Finalmente, a gentileza. Nove entre dez músicos profissionais irão afirmar sobre a importância de ser uma boa pessoa. Isso vale no estúdio, no palco, e vale também no escritório, na indústria, em qualquer lugar. Se você é a pessoa mais experiente no espaço, mostre o caminho para que as pessoas menos experientes sintam-se confortáveis para fazer perguntas, dar ideias ou fazer sugestões. A tomada de decisão fica muito mais fácil nesse sentido.

Entender e estabelecer formas de comunicação eficazes e simpáticas com as pessoas é fundamental. Sejam as verbais, na hora de sugerir uma música, correção de rota, opinião sobre uma levada, um solo ou uma letra. Ou as não-verbais: trocas de olhares e sinais com as mãos no meio das músicas. Faça isso com cortesia e firmeza.

Há uns seis ou sete anos, vi o alívio de um baixista novato na minha banda de jazz, quando o professor, percebendo seu desconforto, perguntou gentilmente: “você está entendendo onde estamos na música?”. A resposta, “não”, saiu como um pedido de ajuda e um agradecimento por alguém ter mostrado a direção.

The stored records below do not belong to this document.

(** * git_cdn: pack cache, repo cache and upload-pack orchestration

    A shallow embedding of [git_cdn/pack_cache.py], [git_cdn/repo_cache.py],
    [git_cdn/upload_pack.py], [git_cdn/auth_cache.py] and of
    [choose_generator] of [git_cdn/metrics.py].  Python code that touches the file system,
    the structlog context, the client connection or a subprocess is written
    in a state-and-exception monad over [State]; what the outside decides
    (what a git process prints, what other workers do while we wait for a
    lock) enters as Section variables. *)

From Stdlib Require Import ZArith Lia Strings.Byte.
From stdpp Require Import base option list sorting gmap strings.

Local Open Scope Z_scope.

(** ** Bytes and text *)

(** A Python [bytes] object.  A Python [str] that carries data (a
    credential, an error message, a path) is represented by its UTF-8
    encoding, so [s.encode()] is the identity, [x + y] is [++] and
    [b.decode()] is a validity check ([bytes_decode] below). *)
Abbreviation bytes := (list byte).

Definition B (s : string) : bytes := String.list_byte_of_string s.

#[global] Instance byte_eq_dec : EqDecision byte := Byte.byte_eq_dec.

#[global] Program Instance byte_countable : Countable byte :=
  inj_countable Byte.to_N Byte.of_N _.
Next Obligation. intros x. apply Byte.of_to_N. Qed.

(** [needle in hay] for bytes objects. *)
Fixpoint contains (needle hay : bytes) : bool :=
  if bool_decide (needle `prefix_of` hay) then true
  else match hay with
       | [] => false
       | _ :: hay' => contains needle hay'
       end.

(** [needle] occurs in [hay]. *)
Definition occurs_in (needle hay : bytes) : Prop :=
  ∃ a c, hay = a ++ needle ++ c.

(** [bytes.replace(old, new)] for a non-empty [old]: occurrences are
    replaced from the left and do not overlap; [skip] counts the bytes of
    the occurrence just replaced that are still to be passed over. *)
Fixpoint replace_from (old new : bytes) (skip : nat) (s : bytes) : bytes :=
  match s with
  | [] => []
  | c :: s' =>
      match skip with
      | S k => replace_from old new k s'
      | O =>
          if bool_decide (old `prefix_of` s)
          then new ++ replace_from old new (pred (length old)) s'
          else c :: replace_from old new O s'
      end
  end.

(** With an empty [old], Python inserts [new] before every byte and at
    the end. *)
Definition replace (old new s : bytes) : bytes :=
  match old with
  | [] => new ++ concat (map (λ c, c :: new) s)
  | _ :: _ => replace_from old new O s
  end.

(** Strict UTF-8 validation, as [bytes.decode()] performs it: the lead
    byte fixes how many continuation bytes follow and the range of the
    first of them (no overlong forms, no surrogates, nothing above
    U+10FFFF). *)
Inductive utf8_state := U_start | U_need (k : nat) (lo hi : N).

Definition utf8_step (st : utf8_state) (c : byte) : option utf8_state :=
  let n := Byte.to_N c in
  match st with
  | U_start =>
      if (n <? 0x80)%N then Some U_start
      else if (n <? 0xC2)%N then None
      else if (n <? 0xE0)%N then Some (U_need 1 0x80 0xBF)
      else if (n =? 0xE0)%N then Some (U_need 2 0xA0 0xBF)
      else if (n =? 0xED)%N then Some (U_need 2 0x80 0x9F)
      else if (n <? 0xF0)%N then Some (U_need 2 0x80 0xBF)
      else if (n =? 0xF0)%N then Some (U_need 3 0x90 0xBF)
      else if (n <? 0xF4)%N then Some (U_need 3 0x80 0xBF)
      else if (n =? 0xF4)%N then Some (U_need 3 0x80 0x8F)
      else None
  | U_need k lo hi =>
      if ((lo <=? n) && (n <=? hi))%N
      then match k with
           | S (S k') => Some (U_need (S k') 0x80 0xBF)
           | _ => Some U_start
           end
      else None
  end.

Fixpoint utf8_run (st : utf8_state) (s : bytes) : bool :=
  match s with
  | [] => match st with U_start => true | _ => false end
  | c :: s' =>
      match utf8_step st c with
      | Some st' => utf8_run st' s'
      | None => false
      end
  end.

Definition utf8_valid (s : bytes) : bool := utf8_run U_start s.

(** ** Exceptions and results *)

Inductive exn :=
| OSError (errno : Z)
| FileNotFoundError
| IsADirectoryError
| NotADirectoryError
| IndexError
| ValueError
| KeyError (key : string)
| AttributeError (name : string)
| UnboundLocalError (name : string)
| UnicodeDecodeError
| RuntimeError (msg : string)
| BrokenPipeError
| ConnectionResetError
| CancelledError
| PacketLineError
| HTTPUnauthorized (reason : bytes)
| HTTPInternalServerError (reason : bytes).

(** [CancelledError] derives from [BaseException] only: an
    [except Exception] clause does not catch it. *)
Definition is_Exception (e : exn) : bool :=
  match e with
  | CancelledError => false
  | _ => true
  end.

Definition EINVAL : Z := 22.

Inductive res (A : Type) : Type :=
| Ok (a : A)
| Raise (e : exn).
Arguments Ok {A} a.
Arguments Raise {A} e.

(** [b.decode()] *)
Definition bytes_decode (s : bytes) : res bytes :=
  if utf8_valid s then Ok s else Raise UnicodeDecodeError.

(** ** The state a request runs in *)

Inductive node :=
| File (content : bytes) (mtime : Z)
| Dir (mtime : Z).

Definition node_mtime (n : node) : Z :=
  match n with
  | File _ t => t
  | Dir t => t
  end.

Definition touch (now : Z) (n : node) : node :=
  match n with
  | File c _ => File c now
  | Dir _ => Dir now
  end.

Inductive lock_mode := LOCK_SH | LOCK_EX.

(** Values bound in the structlog context or attached to a log record. *)
#[warnings="-register-all"]
Inductive pyval :=
| VStr (s : bytes)
| VBytes (s : bytes)
| VInt (z : Z)
| VBool (x : bool)
| VNone
| VList (l : list bytes)
| VDict (items : list (string * pyval)).

Inductive event :=
| EvLog (level : string) (msg : string) (fields : list (string * pyval))
| EvAcquire (path : bytes) (mode : lock_mode)
| EvRelease (path : bytes) (mode : lock_mode)
| EvSpawn (argv : list bytes)
| EvSleep (t : Z)
| EvMetric (name : string) (v : Z)
| EvDispatch (task : string)
| EvSemaAcquire
| EvSemaRelease.

Record PackCache := mkPackCache {
  pc_hash : bytes;
  pc_dirname : bytes;
  pc_filename : bytes;
}.

Record RepoCache := mkRepoCache {
  rc_directory : bytes;
  rc_auth : bytes;
  rc_lock : bytes;
  rc_url : bytes;
  rc_path : bytes;
}.

(** The attributes that the code assigns after construction:
    [PackCache.hit] and the handler's [rcache], [pcache], [pcache_hit]
    and [rcache_hit]. *)
Record Attrs := mkAttrs {
  hit : bool;
  rcache : option RepoCache;
  pcache : option PackCache;
  pcache_hit : bool;
  rcache_hit : bool;
}.

Record State := mkState {
  fs : gmap bytes node;          (* the work directory *)
  clock : Z;                     (* the current time, in milliseconds *)
  ctx : gmap string pyval;       (* structlog contextvars of the request *)
  sent : list bytes;             (* what the client writer accepted, in order *)
  client_gone : bool;            (* the connection has been reset *)
  attrs : Attrs;
  trace : list event;            (* log records, locks, spawns, sleeps *)
}.
Lemma applyUnitFile_unchanged unit p content w :
  UnitContent (unit_ unit) = Some content →
  (FS_ReadFile p w).1 = (list_byte_of_string content, None) →
  trace (applyUnitFile unit p) w =
    [Called (FSReadFile p) None;
     Called (FSChmod p defaultFilePermissions)
            (FS_Chmod p defaultFilePermissions (FS_ReadFile p w).2).1].
Proof.
  intros Hcontent Hread. unfold applyUnitFile. rewrite Hcontent.
  autorewrite with run. rewrite Hread. cbn [fst snd err_and].
  rewrite bytes_Equal_refl. cbn [negb]. run; done.
Qed.

Lemma applyChangedDropIn_unchanged unit p dir dropIn w :
  (FS_ReadFile (path_Join [dir; DropInName dropIn]) w).1
    = (list_byte_of_string (DropInContent dropIn), None) →
  trace (applyChangedDropIn unit p dir dropIn) w =
    [Called (FSReadFile (path_Join [dir; DropInName dropIn])) None;
     Called (FSChmod (path_Join [dir; DropInName dropIn]) defaultFilePermissions)
            (FS_Chmod (path_Join [dir; DropInName dropIn]) defaultFilePermissions
                      (FS_ReadFile (path_Join [dir; DropInName dropIn]) w).2).1].
Proof.
  intros Hread. unfold applyChangedDropIn.
  autorewrite with run. rewrite Hread. cbn [fst snd err_and].
  rewrite bytes_Equal_refl. cbn [negb]. run; done.
Qed.

(** A loop that ends without error has run every round, without error. *)
Lemma range_elem_trace {A} (body : A → M (option error)) l w x :
  result (range l body) w = None → x ∈ l →
  ∃ w', result (body x) w' = None ∧ ∀ ev, ev ∈ trace (body x) w' → ev ∈ trace (range l body) w.
Proof.
  revert w. induction l as [|y l IH]; intros w Hres Hx; [by apply elem_of_nil in Hx|].
  cbn [range] in *. rewrite result_bind in Hres. rewrite trace_bind.
  destruct (result (body y) w) eqn:Hy; [done|].
  apply elem_of_cons in Hx as [->|Hx].
  - exists w. split; [done|]. intros ev ?. apply elem_of_app. by left.
  - destruct (IH _ Hres Hx) as (w' & ? & Hsub).
    exists w'. split; [done|]. intros ev ?. apply elem_of_app. right. by apply Hsub.
Qed.

Ltac chmod_cases :=
  intros; try done;
  repeat match goal with
         | |- _ ∈ _ :: _ => apply elem_of_cons; first [by left | right]
         end.

Lemma applyUnitFile_chmod unit p content w :
  UnitContent (unit_ unit) = Some content →
  result (applyUnitFile unit p) w = None →
  Called (FSChmod p defaultFilePermissions) None ∈ trace (applyUnitFile unit p) w.
Proof.
  intros Hcontent. unfold applyUnitFile. rewrite Hcontent. run; chmod_cases.
Qed.

Lemma applyChangedDropIn_chmod unit p dir dropIn w :
  result (applyChangedDropIn unit p dir dropIn) w = None →
  Called (FSChmod (path_Join [dir; DropInName dropIn]) defaultFilePermissions) None
    ∈ trace (applyChangedDropIn unit p dir dropIn) w.
Proof. unfold applyChangedDropIn. run; chmod_cases. Qed.

Lemma applyDropIns_chmod unit p dropIn w :
  DropIns (unit_ unit) ≠ [] →
  dropIn ∈ dropIns_changed (unit_dropIns unit) →
  result (applyDropIns unit p) w = None →
  Called (FSChmod (path_Join [p +:+ ".d"; DropInName dropIn]) defaultFilePermissions) None
    ∈ trace (applyDropIns unit p) w.
Proof.
  intros Hne Hin. unfold applyDropIns. case_decide as Hlen.
  { by destruct (DropIns (unit_ unit)). }
  autorewrite with run. destruct (FS_MkdirAll _ _ w).1; [done|].
  autorewrite with run.
  destruct (result (range _ (applyChangedDropIn _ _ _)) _) eqn:Hrange; [done|].
  intros _. destruct (range_elem_trace _ _ _ _ Hrange Hin) as (w' & Hres & Hsub).
  apply elem_of_app. right. apply elem_of_app. left.
  by apply Hsub, applyChangedDropIn_chmod.
Qed.

Lemma applyChangedUnits_body_chmod unit w :
  result (applyChangedUnits_body unit) w = None →
  (∀ content, UnitContent (unit_ unit) = Some content →
     Called (FSChmod (path_Join [etcSystemdSystem; Name (unit_ unit)]) defaultFilePermissions) None
       ∈ trace (applyChangedUnits_body unit) w)
  ∧ (DropIns (unit_ unit) ≠ [] →
     ∀ dropIn, dropIn ∈ dropIns_changed (unit_dropIns unit) →
       Called (FSChmod (path_Join [path_Join [etcSystemdSystem; Name (unit_ unit)] +:+ ".d";
                                   DropInName dropIn]) defaultFilePermissions) None
         ∈ trace (applyChangedUnits_body unit) w).
Proof.
  unfold applyChangedUnits_body. autorewrite with run.
  destruct (result (applyUnitFile _ _) w) eqn:Hfile; [done|]. autorewrite with run.
  destruct (result (applyDropIns _ _) _) eqn:Hdrop; [done|]. intros _. split.
  - intros content Hcontent. apply elem_of_app. left. by eapply applyUnitFile_chmod.
  - intros Hne dropIn Hin. apply elem_of_app. right. apply elem_of_app. left.
    by apply applyDropIns_chmod.
Qed.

Lembrei também do meu primeiro dia de trabalho, quando o programador mais experiente me pegou praticamente pela mão e disse: “vou te mostrar como fazemos aqui”. Em um lugar onde o onboarding era o famoso “vai, se vira, e faz”.

Afinal, ninguém quer trabalhar (ou tocar) com um sujeito que afirmava por todo o escritório: “o único jeito de fazer as coisas é o meu jeito”. A empresa seguiu, ele ficou pelo meio do caminho.

Temos muito a explorar ainda dentro do Círculo Musical da Construção de Soluções. Espero que tenham gostado do conteúdo sobre Prática. Adoraria ouvir a opinião de vocês.